__EXERCISE REQUIREMENTS__: Copy the lines below verbatim, but only from the line containing "apply (Z.gauss 8" through the end of the data.

Saved data entries:
Start of Block

Lemma clamped_val k : length k = 32%nat -> clamped k -> (8 | le_val k) /\ 2 ^ 254 <= le_val k < 2 ^ 255.
Proof.
  intros Hk (b0 & b31 & H0 & H31 & E0 & E31). pose proof (le_val_range k) as Hr. rewrite Hk in Hr. change (256 ^ Z.of_nat 32) with (2 ^ 256) in Hr.
  assert (byte_val b0 = byte_at k 0) as Eb0 by (unfold byte_at; by rewrite (nth_lookup_Some _ _ _ _ H0)).
  assert (byte_val b31 = byte_at k 31) as Eb31 by (unfold byte_at; by rewrite (nth_lookup_Some _ _ _ _ H31)).
  rewrite Eb0, byte_0 in E0. rewrite Eb31, byte_at_div in E31. change (256 ^ Z.of_nat 31) with (2 ^ 248) in E31. split.
  - apply Z.mod_divide; [done|]. change 7 with (Z.ones 3) in E0. rewrite Z.land_ones in E0 by done. change (2 ^ 3) with 8 in E0.
    rewrite <- E0. change 256 with (8 * 32). rewrite (Z.mul_comm 8 32). symmetry. rewrite Z.mul_comm. apply Z.mod_mod_divide. by exists 32.
  - set (t := le_val k / 2 ^ 248) in *. assert (0 <= t < 256) as Ht by (split; [apply Z.div_pos; lia|apply Z.div_lt_upper_bound; lia]).
    rewrite Z.mod_small in E31 by done. assert (64 <= t < 128) as Ht'.
    { clearbody t. clear - E31 Ht. pose proof (Z.testbit_eqb t 6 ltac:(done)) as H6. pose proof (Z.testbit_eqb t 7 ltac:(done)) as H7.
      apply (f_equal (fun z => (Z.testbit z 6, Z.testbit z 7))) in E31. rewrite !Z.land_spec, H6, H7 in E31.
      change (Z.testbit 192 6) with true in E31. change (Z.testbit 192 7) with true in E31. change (Z.testbit 64 6) with true in E31.
      change (Z.testbit 64 7) with false in E31. rewrite !andb_true_r in E31. injection E31 as E6 E7. apply Z.eqb_eq in E6. apply Z.eqb_neq in E7.
      change (2 ^ 6) with 64 in E6. change (2 ^ 7) with 128 in E7. Z.to_euclidean_division_equations. lia. }
    pose proof (Z.div_mod (le_val k) (2 ^ 248) ltac:(done)) as Hd. fold t in Hd. pose proof (Z.mod_pos_bound (le_val k) (2 ^ 248) ltac:(done)). lia.
Qed.

Lemma clamped_nonzero a : (8 | a) -> 2 ^ 254 <= a < 2 ^ 255 -> pmul a B <> pzero.
Proof.
  intros [c ->] Ha [j Hj]%B_order. assert (8 | j) as [i ->].
  { apply (Z.gauss 8 order j); [|vm_compute; reflexivity]. exists c. lia. }
  unfold order in *. lia.
Qed.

End of Block

__OUTPUT FOR THIS TASK__:
  { apply (Z.gauss 8 order j); [|vm_compute; reflexivity]. exists c. lia. }
  unfold order in *. lia.
Qed.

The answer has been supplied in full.